Segment Start: DATA
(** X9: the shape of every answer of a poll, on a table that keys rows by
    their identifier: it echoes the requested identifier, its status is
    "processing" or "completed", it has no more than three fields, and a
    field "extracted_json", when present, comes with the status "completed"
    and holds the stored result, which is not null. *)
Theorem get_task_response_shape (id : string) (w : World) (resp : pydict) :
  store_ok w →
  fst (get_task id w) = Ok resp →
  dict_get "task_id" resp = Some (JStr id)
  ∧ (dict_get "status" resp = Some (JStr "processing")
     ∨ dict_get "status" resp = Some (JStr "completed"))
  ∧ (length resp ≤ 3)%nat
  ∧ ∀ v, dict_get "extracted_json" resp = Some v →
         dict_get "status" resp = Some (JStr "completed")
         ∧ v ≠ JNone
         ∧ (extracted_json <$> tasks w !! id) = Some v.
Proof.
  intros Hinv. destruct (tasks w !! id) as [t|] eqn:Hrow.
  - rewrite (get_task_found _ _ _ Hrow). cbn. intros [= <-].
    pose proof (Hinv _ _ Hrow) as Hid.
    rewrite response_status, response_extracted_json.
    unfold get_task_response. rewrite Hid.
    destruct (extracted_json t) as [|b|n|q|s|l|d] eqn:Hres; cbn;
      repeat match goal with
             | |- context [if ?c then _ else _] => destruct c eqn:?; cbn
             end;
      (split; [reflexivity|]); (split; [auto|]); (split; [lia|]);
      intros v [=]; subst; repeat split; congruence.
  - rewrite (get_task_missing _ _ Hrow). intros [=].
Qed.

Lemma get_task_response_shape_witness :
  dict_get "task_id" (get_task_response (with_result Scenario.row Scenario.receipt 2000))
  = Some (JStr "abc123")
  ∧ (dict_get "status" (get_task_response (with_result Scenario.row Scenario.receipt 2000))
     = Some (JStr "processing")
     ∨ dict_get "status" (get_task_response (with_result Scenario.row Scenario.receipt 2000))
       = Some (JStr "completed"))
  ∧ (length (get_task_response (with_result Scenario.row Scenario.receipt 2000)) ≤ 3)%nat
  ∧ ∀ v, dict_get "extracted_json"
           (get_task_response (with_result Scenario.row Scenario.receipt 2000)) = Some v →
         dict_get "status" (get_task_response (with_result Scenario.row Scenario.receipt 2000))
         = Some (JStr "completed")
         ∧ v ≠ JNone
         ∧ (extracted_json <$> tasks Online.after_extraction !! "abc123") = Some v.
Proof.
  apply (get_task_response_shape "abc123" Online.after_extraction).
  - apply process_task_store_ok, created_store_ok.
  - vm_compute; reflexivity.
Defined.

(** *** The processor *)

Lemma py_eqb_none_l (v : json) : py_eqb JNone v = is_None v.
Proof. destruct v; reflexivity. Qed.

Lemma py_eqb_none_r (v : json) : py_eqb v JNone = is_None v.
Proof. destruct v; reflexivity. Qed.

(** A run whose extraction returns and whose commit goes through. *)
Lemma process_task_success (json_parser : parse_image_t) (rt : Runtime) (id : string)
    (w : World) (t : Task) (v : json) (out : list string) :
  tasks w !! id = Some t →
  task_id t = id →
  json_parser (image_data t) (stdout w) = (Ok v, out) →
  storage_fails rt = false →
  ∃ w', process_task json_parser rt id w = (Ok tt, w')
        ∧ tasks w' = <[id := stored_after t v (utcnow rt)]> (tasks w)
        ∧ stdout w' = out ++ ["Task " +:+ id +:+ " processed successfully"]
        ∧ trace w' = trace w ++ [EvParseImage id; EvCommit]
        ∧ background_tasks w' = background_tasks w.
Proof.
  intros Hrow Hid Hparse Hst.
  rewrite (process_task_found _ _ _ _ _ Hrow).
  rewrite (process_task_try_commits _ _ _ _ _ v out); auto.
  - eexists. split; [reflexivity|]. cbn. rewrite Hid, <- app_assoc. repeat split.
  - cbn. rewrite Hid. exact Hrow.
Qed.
Segment End: DATA
Segment Start: DATA
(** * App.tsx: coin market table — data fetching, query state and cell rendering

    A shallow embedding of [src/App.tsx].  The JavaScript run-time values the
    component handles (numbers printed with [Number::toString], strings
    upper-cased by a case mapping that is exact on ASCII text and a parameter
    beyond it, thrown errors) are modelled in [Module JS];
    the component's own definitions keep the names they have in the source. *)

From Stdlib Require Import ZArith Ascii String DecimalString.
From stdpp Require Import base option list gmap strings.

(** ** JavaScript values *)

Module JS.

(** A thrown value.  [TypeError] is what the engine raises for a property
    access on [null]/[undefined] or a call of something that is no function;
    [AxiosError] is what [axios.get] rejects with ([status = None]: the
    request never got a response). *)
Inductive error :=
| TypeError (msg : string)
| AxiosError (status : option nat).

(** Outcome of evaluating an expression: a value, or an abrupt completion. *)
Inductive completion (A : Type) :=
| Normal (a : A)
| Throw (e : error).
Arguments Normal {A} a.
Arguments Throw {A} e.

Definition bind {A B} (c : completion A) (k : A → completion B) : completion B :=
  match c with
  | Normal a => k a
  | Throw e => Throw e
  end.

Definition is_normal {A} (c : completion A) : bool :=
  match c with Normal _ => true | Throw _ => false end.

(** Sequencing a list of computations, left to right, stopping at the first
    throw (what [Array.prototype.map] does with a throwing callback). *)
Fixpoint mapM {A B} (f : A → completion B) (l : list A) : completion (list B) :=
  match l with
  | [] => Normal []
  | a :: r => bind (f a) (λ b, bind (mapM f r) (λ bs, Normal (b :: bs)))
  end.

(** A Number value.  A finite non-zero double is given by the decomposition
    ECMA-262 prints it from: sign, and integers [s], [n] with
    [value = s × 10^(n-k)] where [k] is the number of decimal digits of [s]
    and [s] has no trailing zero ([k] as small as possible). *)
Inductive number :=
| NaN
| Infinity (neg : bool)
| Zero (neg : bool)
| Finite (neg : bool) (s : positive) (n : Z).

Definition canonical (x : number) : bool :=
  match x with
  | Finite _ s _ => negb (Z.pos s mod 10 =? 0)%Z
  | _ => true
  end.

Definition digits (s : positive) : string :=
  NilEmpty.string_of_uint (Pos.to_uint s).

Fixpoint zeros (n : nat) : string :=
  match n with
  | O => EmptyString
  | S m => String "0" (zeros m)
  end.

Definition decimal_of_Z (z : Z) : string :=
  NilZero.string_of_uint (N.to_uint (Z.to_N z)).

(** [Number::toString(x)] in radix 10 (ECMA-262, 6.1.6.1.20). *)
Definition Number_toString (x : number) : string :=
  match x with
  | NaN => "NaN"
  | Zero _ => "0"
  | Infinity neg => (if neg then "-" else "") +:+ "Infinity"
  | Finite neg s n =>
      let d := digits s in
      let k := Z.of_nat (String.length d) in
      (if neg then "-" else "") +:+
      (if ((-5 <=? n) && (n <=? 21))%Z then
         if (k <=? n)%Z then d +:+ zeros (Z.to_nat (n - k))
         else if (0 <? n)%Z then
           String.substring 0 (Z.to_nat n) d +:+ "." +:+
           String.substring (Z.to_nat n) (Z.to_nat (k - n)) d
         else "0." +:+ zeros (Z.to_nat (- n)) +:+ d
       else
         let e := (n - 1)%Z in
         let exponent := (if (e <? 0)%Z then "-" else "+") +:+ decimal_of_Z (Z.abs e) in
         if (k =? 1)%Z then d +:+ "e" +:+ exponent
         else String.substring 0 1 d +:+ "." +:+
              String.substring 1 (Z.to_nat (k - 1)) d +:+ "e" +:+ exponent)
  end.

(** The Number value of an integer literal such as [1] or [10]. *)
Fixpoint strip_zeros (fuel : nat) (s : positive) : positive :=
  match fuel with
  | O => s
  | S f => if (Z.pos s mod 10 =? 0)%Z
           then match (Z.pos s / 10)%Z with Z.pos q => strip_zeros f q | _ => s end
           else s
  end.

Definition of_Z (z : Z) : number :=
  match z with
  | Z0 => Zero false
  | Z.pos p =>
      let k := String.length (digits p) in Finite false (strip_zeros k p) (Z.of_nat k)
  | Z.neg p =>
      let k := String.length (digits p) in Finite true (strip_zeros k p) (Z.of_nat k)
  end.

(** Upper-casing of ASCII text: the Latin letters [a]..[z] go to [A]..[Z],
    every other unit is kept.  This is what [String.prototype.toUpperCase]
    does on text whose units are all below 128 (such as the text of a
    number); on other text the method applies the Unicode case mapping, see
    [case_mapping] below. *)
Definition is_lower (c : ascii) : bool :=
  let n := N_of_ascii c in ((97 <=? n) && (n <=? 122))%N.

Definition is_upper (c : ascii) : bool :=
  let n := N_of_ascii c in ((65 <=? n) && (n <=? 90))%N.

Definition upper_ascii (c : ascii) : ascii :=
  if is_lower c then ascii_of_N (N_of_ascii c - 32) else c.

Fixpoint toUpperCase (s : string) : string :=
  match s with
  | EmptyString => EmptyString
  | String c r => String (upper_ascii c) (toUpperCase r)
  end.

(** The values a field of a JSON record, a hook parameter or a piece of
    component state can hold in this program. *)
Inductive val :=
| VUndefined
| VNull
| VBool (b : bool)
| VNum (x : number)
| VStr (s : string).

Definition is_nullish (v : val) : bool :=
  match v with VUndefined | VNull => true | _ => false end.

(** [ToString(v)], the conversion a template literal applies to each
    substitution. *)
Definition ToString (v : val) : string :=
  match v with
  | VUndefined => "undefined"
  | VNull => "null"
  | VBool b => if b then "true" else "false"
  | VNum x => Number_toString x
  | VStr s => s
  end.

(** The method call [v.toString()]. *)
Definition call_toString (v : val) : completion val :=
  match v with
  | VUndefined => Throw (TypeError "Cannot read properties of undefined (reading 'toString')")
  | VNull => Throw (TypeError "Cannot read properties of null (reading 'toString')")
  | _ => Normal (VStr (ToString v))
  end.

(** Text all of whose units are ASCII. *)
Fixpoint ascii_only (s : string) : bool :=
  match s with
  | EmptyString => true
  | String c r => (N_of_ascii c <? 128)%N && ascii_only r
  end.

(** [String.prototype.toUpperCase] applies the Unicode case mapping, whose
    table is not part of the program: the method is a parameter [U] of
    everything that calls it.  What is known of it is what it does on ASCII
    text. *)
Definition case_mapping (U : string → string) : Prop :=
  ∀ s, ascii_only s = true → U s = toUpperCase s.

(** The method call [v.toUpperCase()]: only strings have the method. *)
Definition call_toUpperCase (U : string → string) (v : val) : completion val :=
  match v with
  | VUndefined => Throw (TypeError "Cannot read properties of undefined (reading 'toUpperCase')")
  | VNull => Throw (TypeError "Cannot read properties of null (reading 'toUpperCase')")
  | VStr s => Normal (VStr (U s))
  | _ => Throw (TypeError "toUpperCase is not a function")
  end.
Segment End: DATA
Segment Start: DATA
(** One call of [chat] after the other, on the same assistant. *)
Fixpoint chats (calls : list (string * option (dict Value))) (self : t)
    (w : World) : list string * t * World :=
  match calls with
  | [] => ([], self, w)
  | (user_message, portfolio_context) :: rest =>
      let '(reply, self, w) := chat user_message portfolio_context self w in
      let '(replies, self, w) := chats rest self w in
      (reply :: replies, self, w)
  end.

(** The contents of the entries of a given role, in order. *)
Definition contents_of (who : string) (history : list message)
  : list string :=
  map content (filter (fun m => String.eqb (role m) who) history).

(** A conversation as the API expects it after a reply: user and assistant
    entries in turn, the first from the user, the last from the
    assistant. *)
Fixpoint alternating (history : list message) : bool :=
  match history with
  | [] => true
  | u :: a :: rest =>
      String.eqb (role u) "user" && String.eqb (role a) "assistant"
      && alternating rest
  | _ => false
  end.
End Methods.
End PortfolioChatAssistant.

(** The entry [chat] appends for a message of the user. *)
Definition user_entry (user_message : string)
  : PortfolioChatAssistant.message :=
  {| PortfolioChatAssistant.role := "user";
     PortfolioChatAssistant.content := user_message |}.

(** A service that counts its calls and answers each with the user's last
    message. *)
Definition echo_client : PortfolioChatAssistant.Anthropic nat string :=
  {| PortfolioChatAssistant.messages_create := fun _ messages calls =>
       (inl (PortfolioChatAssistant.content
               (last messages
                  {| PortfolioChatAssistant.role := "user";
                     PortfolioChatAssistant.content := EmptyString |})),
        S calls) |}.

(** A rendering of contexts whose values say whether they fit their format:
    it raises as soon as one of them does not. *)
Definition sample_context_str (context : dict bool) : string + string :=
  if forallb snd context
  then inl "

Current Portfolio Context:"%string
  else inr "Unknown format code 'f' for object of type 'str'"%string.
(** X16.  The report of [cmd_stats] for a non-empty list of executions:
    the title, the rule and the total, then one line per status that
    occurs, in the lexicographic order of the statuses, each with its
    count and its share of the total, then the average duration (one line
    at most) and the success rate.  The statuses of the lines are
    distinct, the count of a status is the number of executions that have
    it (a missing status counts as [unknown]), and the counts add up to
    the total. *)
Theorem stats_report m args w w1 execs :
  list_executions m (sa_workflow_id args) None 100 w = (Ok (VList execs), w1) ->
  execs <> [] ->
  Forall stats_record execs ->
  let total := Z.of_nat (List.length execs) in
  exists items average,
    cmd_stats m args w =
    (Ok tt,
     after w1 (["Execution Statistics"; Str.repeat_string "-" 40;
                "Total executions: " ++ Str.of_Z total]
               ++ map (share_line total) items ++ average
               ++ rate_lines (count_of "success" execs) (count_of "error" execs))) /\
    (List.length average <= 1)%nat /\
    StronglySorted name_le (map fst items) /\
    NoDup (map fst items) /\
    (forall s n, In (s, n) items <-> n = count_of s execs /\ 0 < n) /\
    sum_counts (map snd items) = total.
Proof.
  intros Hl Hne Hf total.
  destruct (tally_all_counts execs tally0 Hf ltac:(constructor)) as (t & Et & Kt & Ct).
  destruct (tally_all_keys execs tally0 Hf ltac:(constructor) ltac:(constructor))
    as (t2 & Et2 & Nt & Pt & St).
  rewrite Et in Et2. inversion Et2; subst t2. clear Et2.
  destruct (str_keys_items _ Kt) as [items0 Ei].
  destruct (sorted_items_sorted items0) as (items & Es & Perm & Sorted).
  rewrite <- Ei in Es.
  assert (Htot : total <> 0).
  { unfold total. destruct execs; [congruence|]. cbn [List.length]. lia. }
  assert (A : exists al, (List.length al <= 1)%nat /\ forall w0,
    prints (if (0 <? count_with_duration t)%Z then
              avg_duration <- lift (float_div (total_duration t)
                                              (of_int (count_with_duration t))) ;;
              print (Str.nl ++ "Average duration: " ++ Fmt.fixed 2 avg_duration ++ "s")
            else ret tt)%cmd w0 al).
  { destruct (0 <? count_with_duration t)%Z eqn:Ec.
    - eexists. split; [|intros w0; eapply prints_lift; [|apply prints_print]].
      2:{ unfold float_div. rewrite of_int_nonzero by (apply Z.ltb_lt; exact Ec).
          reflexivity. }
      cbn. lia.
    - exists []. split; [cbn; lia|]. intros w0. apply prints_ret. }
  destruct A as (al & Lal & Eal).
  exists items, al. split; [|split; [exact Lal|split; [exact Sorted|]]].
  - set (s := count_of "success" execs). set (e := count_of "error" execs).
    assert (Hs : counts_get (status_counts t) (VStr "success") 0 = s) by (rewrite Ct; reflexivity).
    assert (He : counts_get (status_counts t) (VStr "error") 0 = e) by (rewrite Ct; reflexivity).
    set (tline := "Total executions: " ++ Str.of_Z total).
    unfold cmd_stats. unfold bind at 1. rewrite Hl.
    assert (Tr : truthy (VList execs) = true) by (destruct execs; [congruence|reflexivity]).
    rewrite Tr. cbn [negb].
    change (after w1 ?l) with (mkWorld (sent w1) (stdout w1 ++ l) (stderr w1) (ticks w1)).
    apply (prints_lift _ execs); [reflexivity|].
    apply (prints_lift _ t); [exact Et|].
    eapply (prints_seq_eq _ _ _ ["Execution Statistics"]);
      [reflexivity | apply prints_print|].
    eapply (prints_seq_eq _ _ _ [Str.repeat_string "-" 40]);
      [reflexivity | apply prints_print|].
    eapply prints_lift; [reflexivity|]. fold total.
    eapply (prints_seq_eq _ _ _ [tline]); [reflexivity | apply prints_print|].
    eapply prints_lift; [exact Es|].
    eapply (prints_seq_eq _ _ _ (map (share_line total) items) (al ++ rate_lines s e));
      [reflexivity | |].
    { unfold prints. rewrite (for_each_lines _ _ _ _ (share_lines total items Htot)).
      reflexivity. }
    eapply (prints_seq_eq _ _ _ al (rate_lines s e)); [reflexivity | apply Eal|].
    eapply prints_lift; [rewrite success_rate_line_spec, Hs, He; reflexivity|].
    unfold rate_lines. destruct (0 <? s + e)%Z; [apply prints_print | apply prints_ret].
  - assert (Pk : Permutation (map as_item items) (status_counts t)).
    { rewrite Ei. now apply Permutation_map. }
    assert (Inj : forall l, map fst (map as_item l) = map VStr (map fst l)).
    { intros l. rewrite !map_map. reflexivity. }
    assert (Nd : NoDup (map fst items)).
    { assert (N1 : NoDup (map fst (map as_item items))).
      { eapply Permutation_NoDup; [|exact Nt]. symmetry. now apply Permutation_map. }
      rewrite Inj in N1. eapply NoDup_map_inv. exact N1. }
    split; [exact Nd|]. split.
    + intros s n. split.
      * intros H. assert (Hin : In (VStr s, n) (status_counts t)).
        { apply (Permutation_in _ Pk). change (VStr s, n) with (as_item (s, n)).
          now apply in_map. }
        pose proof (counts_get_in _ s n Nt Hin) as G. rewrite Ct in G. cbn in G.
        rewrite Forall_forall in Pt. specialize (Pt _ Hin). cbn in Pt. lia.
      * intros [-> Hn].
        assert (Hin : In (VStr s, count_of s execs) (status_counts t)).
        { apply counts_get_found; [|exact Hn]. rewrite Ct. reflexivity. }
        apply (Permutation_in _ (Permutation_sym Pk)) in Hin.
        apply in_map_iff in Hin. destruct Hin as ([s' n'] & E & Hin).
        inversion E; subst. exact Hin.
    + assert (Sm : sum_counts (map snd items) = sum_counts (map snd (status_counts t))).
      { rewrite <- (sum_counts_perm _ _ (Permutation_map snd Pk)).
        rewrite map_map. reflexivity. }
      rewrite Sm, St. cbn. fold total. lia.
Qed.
Segment End: DATA
• EXERCISE PROMPT:
Where a line of the data holds the word "Infinity", copy that line.

• PROBLEM SOLUTION:
| Infinity (neg : bool)
  | Infinity neg => (if neg then "-" else "") +:+ "Infinity"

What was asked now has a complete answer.